Bella Lee, Staff writer

Mercyhurst, as well as many schools across the country, are taking every precaution necessary to slow and even prevent the spread of COVID-19 on their campuses.

From one-way traffic in academic buildings to takeout options at dining halls, Mercyhurst has been one college that has been at the forefront when it comes to combating the virus.

One way that Mercyhurst has been working towards keeping all students and faculty safe is by switching out reusable dishes and silverware for single-use containers, cups and cutlery. This is quite beneficial in assuring that the same items used for food aren’t used again and again by different students, but it comes at a high cost.

This has set Mercyhurst dramatically backwards in terms on working towards becoming more sustainable. Before we were in the throes of the pandemic, the dining halls at Mercyhurst primarily had reusable dishes and silverware, the kind that only needed to be hand washed or put in the dishwasher in order to be used by the next set of students.
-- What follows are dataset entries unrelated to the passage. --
(* ===== verification/Capture.v ===== *)
(** * fwknox-capture: packets from a UDP socket

    Models crates/fwknox-capture/src/{error,packet,backend,udp}.rs. A system
    call is its outcome: [set_read_timeout] may fail, and [recvmsg] fails or
    fills the message header, the source address and the buffer. *)

From S2P Require Import Prelude RustStd Net.

(** [std::io::Error]: its kind and its text. *)
Inductive ErrorKind := WouldBlock | TimedOut | InvalidData | Interrupted | OtherKind.
#[global] Instance ErrorKind_eq_dec : EqDecision ErrorKind.
Proof. solve_decision. Defined.
Record io_error := { io_kind : ErrorKind; io_text : str }.

(** The two kinds that mean a timeout expired. *)
Definition is_tick (e : io_error) : bool :=
  bool_decide (io_kind e = WouldBlock) || bool_decide (io_kind e = TimedOut).

Inductive CaptureError :=
  | Bind (e : io_error)
  | Recv (e : io_error).

Record CapturedPacket := { cap_source_ip : IpAddr; cap_data : bytes }.

(** ** udp.rs *)

Definition MAX_DATAGRAM_LEN : Z := 1500.

Definition AF_INET : Z := 2.
Definition AF_INET6 : Z := 10.
Definition SIZEOF_SOCKADDR_IN : Z := 16.
Definition SIZEOF_SOCKADDR_IN6 : Z := 28.

(** [sockaddr_storage] seen through its family: the address bytes of a
    [sockaddr_in] and of a [sockaddr_in6], in memory order. *)
Record sockaddr_storage := { ss_family : Z; sin_addr : bytes; sin6_addr : bytes }.

Definition sockaddr_storage_to_ip (storage : sockaddr_storage) (namelen : Z)
  : result io_error IpAddr :=
  if ss_family storage =? AF_INET then
    if namelen <? SIZEOF_SOCKADDR_IN then
      Err {| io_kind := InvalidData; io_text := lit "short sockaddr_in from recvmsg" |}
    else Ok (V4 (sin_addr storage))
  else if ss_family storage =? AF_INET6 then
    if namelen <? SIZEOF_SOCKADDR_IN6 then
      Err {| io_kind := InvalidData; io_text := lit "short sockaddr_in6 from recvmsg" |}
    else Ok (V6 (sin6_addr storage))
  else
    Err {| io_kind := InvalidData;
           io_text := lit "recvmsg returned unsupported address family " ++ dec (ss_family storage) |}.

(** What a successful [recvmsg] with [MSG_TRUNC] leaves behind. *)
Record recvmsg_out := {
  rm_n : Z;
  rm_trunc : bool;
  rm_name : sockaddr_storage;
  rm_namelen : Z;
  rm_buf : bytes;
}.

Inductive RecvOutcome :=
  | Packet (n : Z) (source_ip : IpAddr)
  | Truncated (reported : Z) (source_ip : IpAddr).

Definition recvmsg_with_trunc (sys : result io_error recvmsg_out) : result io_error RecvOutcome :=
  m ← sys;
  source_ip ← sockaddr_storage_to_ip (rm_name m) (rm_namelen m);
  if rm_trunc m then Ok (Truncated (rm_n m) source_ip)
  else Ok (Packet (Z.min (rm_n m) MAX_DATAGRAM_LEN) source_ip).

(** The socket is the address it is bound to. *)
Record UdpCapture := { uc_socket : SocketAddr; uc_last_timeout : option Duration }.

Definition from_socket (socket : SocketAddr) : UdpCapture :=
  {| uc_socket := socket; uc_last_timeout := None |}.
(** [sys] is what [UdpSocket::bind] gave for the address. *)
Definition bind (sys : result io_error SocketAddr) : result CaptureError UdpCapture :=
  socket ← map_err Bind sys; Ok (from_socket socket).
Definition local_addr (c : UdpCapture) : result io_error SocketAddr := Ok (uc_socket c).

(** [recv_timeout] on the cached timeout: the new cache, whether the timeout
    was set, and the result. *)
Definition recv_timeout (cached : option Duration) (timeout : Duration)
    (set_read_timeout : result io_error unit) (sys : result io_error recvmsg_out)
  : option Duration * bool * result CaptureError (option CapturedPacket) :=
  let recv :=
    match recvmsg_with_trunc sys with
    | Ok (Packet n source_ip) =>
        let buf := match sys with Ok m => rm_buf m | Err _ => [] end in
        Ok (Some {| cap_source_ip := source_ip; cap_data := take (Z.to_nat n) buf |})
    | Ok (Truncated _ _) => Ok None
    | Err e => if is_tick e then Ok None else Err (Recv e)
    end in
  if bool_decide (cached = Some timeout) then (cached, false, recv)
  else match set_read_timeout with
  | Err e => (cached, true, Err (Recv e))
  | Ok _ => (Some timeout, true, recv)
  end.

(** The trait: [I] is what the system answers during one call. *)
Class CaptureBackend (C I : Type) := {
  cb_recv_timeout : C → Duration → I → C * result CaptureError (option CapturedPacket);
}.
#[global] Instance UdpCapture_backend :
  CaptureBackend UdpCapture (result io_error unit * result io_error recvmsg_out) := {|
  cb_recv_timeout c timeout sys :=
    let '(cached, _, r) := recv_timeout (uc_last_timeout c) timeout sys.1 sys.2 in
    ({| uc_socket := uc_socket c; uc_last_timeout := cached |}, r) |}.

(** ** Properties *)

(** What [recvmsg(2)] does with [MSG_TRUNC] for a datagram [d] from [ip]: it
    reports the real length, sets the flag when the buffer was too small, and
    fills the buffer from the front. *)
Definition delivers (d : bytes) (ip : IpAddr) (m : recvmsg_out) : Prop :=
  rm_n m = len d ∧ rm_trunc m = bool_decide (MAX_DATAGRAM_LEN < len d) ∧
  take (length d `min` 1500) (rm_buf m) = take 1500 d ∧
  sockaddr_storage_to_ip (rm_name m) (rm_namelen m) = Ok ip.

(** A datagram reaches the daemon whole or not at all: one of at most 1500
    bytes comes back as it was sent, with its source, and a longer one is a
    timer tick, never a truncated body. *)
Theorem recv_whole_or_nothing cached timeout d ip m :
  delivers d ip m →
  (recv_timeout cached timeout (Ok ()) (Ok m)).2 =
    Ok (if bool_decide (len d ≤ MAX_DATAGRAM_LEN)
        then Some {| cap_source_ip := ip; cap_data := d |} else None).
Proof.
  intros (Hn & Ht & Hb & Hip). unfold recv_timeout, recvmsg_with_trunc.
  cbn [mbind result_bind]. rewrite Hip. cbn [mbind result_bind]. rewrite Ht, Hn.
  unfold MAX_DATAGRAM_LEN in *. destruct (decide (len d ≤ 1500)) as [Hle|Hgt].
  - rewrite (bool_decide_eq_false_2 (1500 < len d)) by lia. rewrite (bool_decide_eq_true_2 _ Hle).
    assert (take (Z.to_nat (Z.min (len d) 1500)) (rm_buf m) = d) as Hbuf.
    2: { cbn iota beta zeta. rewrite Hbuf. by destruct (bool_decide (cached = Some timeout)). }
    unfold len in *. replace (Z.to_nat (Z.min (Z.of_nat (length d)) 1500)) with (length d `min` 1500)%nat by lia.
    rewrite Hb. apply take_ge. lia.
  - rewrite (bool_decide_eq_true_2 (1500 < len d)) by lia.
    rewrite (bool_decide_eq_false_2 _ Hgt). by destruct (bool_decide (cached = Some timeout)).
Qed.

(** The timeout is set again only when it differs from the one in force,
    and a failure to set it is reported and not remembered. *)
Theorem recv_timeout_cache cached timeout set_read_timeout sys :
  let '(cached', was_set, r) := recv_timeout cached timeout set_read_timeout sys in
  (was_set = false ↔ cached = Some timeout) ∧
  (cached' = Some timeout ∨ cached' = cached ∧ ∃ e, set_read_timeout = Err e ∧ r = Err (Recv e)).
Proof.
  unfold recv_timeout. case_bool_decide; [naive_solver|].
  destruct set_read_timeout as [[]|e]; naive_solver.
Qed.

Definition sample_recvmsg : recvmsg_out := {|
  rm_n := 3; rm_trunc := false;
  rm_name := {| ss_family := AF_INET; sin_addr := [10; 0; 0; 1]; sin6_addr := [] |};
  rm_namelen := 16; rm_buf := [7; 8; 9] ++ replicate 1497 0 |}.

Lemma recv_whole_or_nothing_witness :
  (recv_timeout None (from_millis 500) (Ok ()) (Ok sample_recvmsg)).2 =
    Ok (Some {| cap_source_ip := V4 [10; 0; 0; 1]; cap_data := [7; 8; 9] |}).
Proof.
  apply (recv_whole_or_nothing None (from_millis 500) [7; 8; 9] (V4 [10; 0; 0; 1]) sample_recvmsg).
  repeat split.
Defined.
The only plastic items on hand were the takeout containers, but even the usage of those were a rarity, and they were reusable, which minimized their environmental impact.

However, considering the predicament we are in, the usage of these items could easily increase the risk of a student or faculty member becoming sick. So, for now, the safer alternative is using plastic everything.

Plastic containers, plastic straws, plastic cups, plastic cutlery. Despite everything that’s going on in the world, is this even necessary?

In the grand scheme of things, no, because the accumulation of all of this plastic over time will devastate the world in terms of our carbon footprint and climate change, but at the same time, it’s not like we have many other choices.

For example, grocery stores have the option of utilizing reusable bags in lieu of plastic bags, but colleges may not be able to afford those options. Plenty of students have reusable water bottles that they can easily refill, but Mercyhurst has many water fountains and drink stations closed off.

Mercyhurst certainly means well when imposing these restrictions, but that doesn’t always mean those restrictions benefit the students. I understand that Mercyhurst is trying their best to make sure that as few students and staff get sick as possible, but sometimes these changes feel too restrictive.

Most, if not all reusable water bottles have caps that can be screwed off, so I believe that students should be allowed to refill their bottles at water fountains or bring them into dining halls to be refilled.

We shouldn’t have to sacrifice all of our sustainability efforts to combat the virus.